Deutsche Bank’tan karamsar Türkiye varsayımı: Yumuşak iniş mümkün değil

bencede

New member
Bloomberg HT’ye konuşan Wietoska, global enflasyonun ve yüksek güç fiyatlarının gelişen piyasalarda oluşturduğu risklere ait olarak, gelişen piyasalar için bu devrin genel olarak güçlü geçeceğini belirtti. Wietoska, geçmişe bakıldığında doların kuvvetli olduğu devirlerin gelişen piyasalar üzerinde olumsuz tesir yarattığını hatırlattı.

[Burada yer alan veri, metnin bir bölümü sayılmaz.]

(** * DuoCast AI: retry, polling, credit ledger and orchestration

    A shallow embedding of the generation services
    ([server/services/imageGen.js], [server/services/videoGen.js]), of the
    credit ledger and HTTP handlers of [server/index.js], and of the three
    orchestrators ([src/pipeline/duocast.ts], the web server's
    [processGeneration], the React client's [handleGenerate]), followed by
    the properties of the specification stated over them.

    Conventions of the embedding:
    - an [await]ed call that can reject is a [Completion]: [Returned v] or
      [Thrown message]; an [Error] object is represented by its [message],
      the only field the code ever inspects;
    - the remote services are the environment: every [fetch] consumes one
      [Tick] of a script, holding the time the round trip takes and what
      comes back;
    - [Date.now()] and [setTimeout] act on an explicit clock in the [World],
      which also records the observable effects (sleeps, requests, status
      callbacks) in order;
    - credit amounts, status codes and times are integers ([Z]): the range
      in which JavaScript arithmetic is exact;
    - a response that has arrived carries its body: [response.text()] returns
      it, [response.json()] returns the parsed body or throws; writing the
      credits file succeeds;
    - console output is not modelled. *)

From Stdlib Require Import ZArith Lia DecimalString.
From stdpp Require Import gmap strings list.

Open Scope Z_scope.

(* ===================================================================== *)
(** ** JavaScript values and control flow *)
(* ===================================================================== *)

Module Js.

(** Outcome of evaluating an expression or awaiting a promise. *)
Inductive Completion (A : Type) : Type :=
| Returned (value : A)
| Thrown (message : string).
Arguments Returned {A} value.
Arguments Thrown {A} message.

(** [String.prototype.includes]. *)
Fixpoint includes (s needle : string) : bool :=
  String.prefix needle s ||
  match s with
  | EmptyString => false
  | String _ rest => includes rest needle
  end.

(** Template-literal rendering of an integer, [`${n}`]. *)
Definition num (n : Z) : string := NilZero.string_of_int (Z.to_int n).

(** Truthiness of an optional string: [undefined] and [''] are falsy. *)
Definition truthy (s : option string) : bool :=
  match s with
  | Some v => negb (String.eqb v EmptyString)
  | None => false
  end.

(** [a || b] on optional strings. *)
Definition or_else (a b : option string) : option string :=
  if truthy a then a else b.
Lemma alloc_failure_keeps_the_freed_buffer_witness :
  let a := {| m_buf := 4096; m_size := 32; m_cursor := 4112 |} in
  let r := alloc 16 64 None a [] in
  result r = Throw (posix_memalign_failed 16 64) /\
  log r = [] ++ [free (m_buf a); posix_memalign 16 64 None] /\
  state r = a /\
  result (has_buf (state r) (log r)) = Ok true /\
  result (get_buf (state r) (log r)) = Ok (aligned_buf.mk (m_buf a) (m_size a)) /\
  In (m_buf a) (freed (log r)).
Proof.
  apply (alloc_failure_keeps_the_freed_buffer 16
           {| m_buf := 4096; m_size := 32; m_cursor := 4112 |} [] 64);
    unfold nullptr; cbn; lia.
Defined.

(* ================================================================= *)
(** * The allocator handle *)

(** C7: two handles compare equal exactly when they refer to the same
    arena object and have the same alignment parameter; [operator !=] is
    the negation.  Handles made from the same arena are equal whatever
    their element types, also after [rebind]; handles on two arena objects
    are unequal even when the two arenas have the same buffer, size, cursor
    and alignment. *)
Theorem allocator_equality_is_identity
    (h1 h2 : allocator.t) (T U : ctype) (A : Z) (ref ref' : Z)
    (σ : arenas) (a : arena_interf) :
  (allocator.eqb h1 h2 = true <->
     allocator.m_arena h1 = allocator.m_arena h2 /\
     allocator.Alignment h1 = allocator.Alignment h2) /\
  allocator.neqb h1 h2 = negb (allocator.eqb h1 h2) /\
  allocator.eqb (allocator.of_arena T A ref) (allocator.of_arena U A ref) = true /\
  allocator.eqb (allocator.of_allocator U h1) h1 = true /\
  (ref <> ref' -> σ !! ref = Some a -> σ !! ref' = Some a ->
     allocator.eqb (allocator.of_arena T A ref) (allocator.of_arena U A ref') = false /\
     allocator.neqb (allocator.of_arena T A ref) (allocator.of_arena U A ref') = true).
Proof.
  unfold allocator.neqb, allocator.eqb, allocator.of_arena, allocator.of_allocator.
  cbn [allocator.m_arena allocator.Alignment].
  split; [| split; [reflexivity | split; [| split]]].
  - rewrite andb_true_iff, !Z.eqb_eq. tauto.
  - rewrite !Z.eqb_refl. reflexivity.
  - rewrite !Z.eqb_refl. reflexivity.
  - intros Hne _ _. apply Z.eqb_neq in Hne. rewrite Hne, andb_false_r.
    split; reflexivity.
Qed.

Lemma allocator_equality_is_identity_witness :
  let a := {| m_buf := 4096; m_size := 64; m_cursor := 4096 |} in
  let T := {| sizeof := 4; alignof := 4 |} in
  let U := {| sizeof := 8; alignof := 8 |} in
  allocator.eqb (allocator.of_arena T 8 1000) (allocator.of_arena U 8 2000) = false /\
  allocator.neqb (allocator.of_arena T 8 1000) (allocator.of_arena U 8 2000) = true.
Proof.
  cbv zeta.
  apply (allocator_equality_is_identity
           (allocator.of_arena {| sizeof := 4; alignof := 4 |} 8 1000)
           (allocator.of_arena {| sizeof := 8; alignof := 8 |} 8 2000)
           {| sizeof := 4; alignof := 4 |} {| sizeof := 8; alignof := 8 |} 8 1000 2000
           (<[1000 := {| m_buf := 4096; m_size := 64; m_cursor := 4096 |}]>
              (<[2000 := {| m_buf := 4096; m_size := 64; m_cursor := 4096 |}]> ∅))
           {| m_buf := 4096; m_size := 64; m_cursor := 4096 |}).
  - lia.
  - reflexivity.
  - reflexivity.
Defined.

(* ================================================================= *)
(** * [svobuf] *)

Section svobuf_facts.
Context `{Platform}.

Lemma size_modulus_double : size_modulus = 2 * (std_vector.PTRDIFF_MAX + 1).
Proof.
  unfold size_modulus, std_vector.PTRDIFF_MAX. pose proof size_bits_pos.
  replace size_bits with (Z.succ (size_bits - 1)) at 1 by lia.
  rewrite Z.pow_succ_r by lia. lia.
Qed.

“ENERJİ İHRAÇ EDEN ÜLKELERE FIRSAT SUNUYOR”

Gelişen piyasa ülkeleri için en büyük riskin enflasyonun hedeflenen oranın fazlaca üzerinde olması olduğuna dikkat çeken Wietoska, “Enerji meblağlarının yüksek olması sebebiyle, bu devir güç ihraç eden gelişmekte olan ülkeler için bir fırsat sunuyor. Son devirde doğalgazdan LNG’ye bir geçiş var. Bu durum da Katar, Malezya, Umman, Mısır, Nijerya ve Endonezya üzere ülkelere avantaj sağlıyor” dedi.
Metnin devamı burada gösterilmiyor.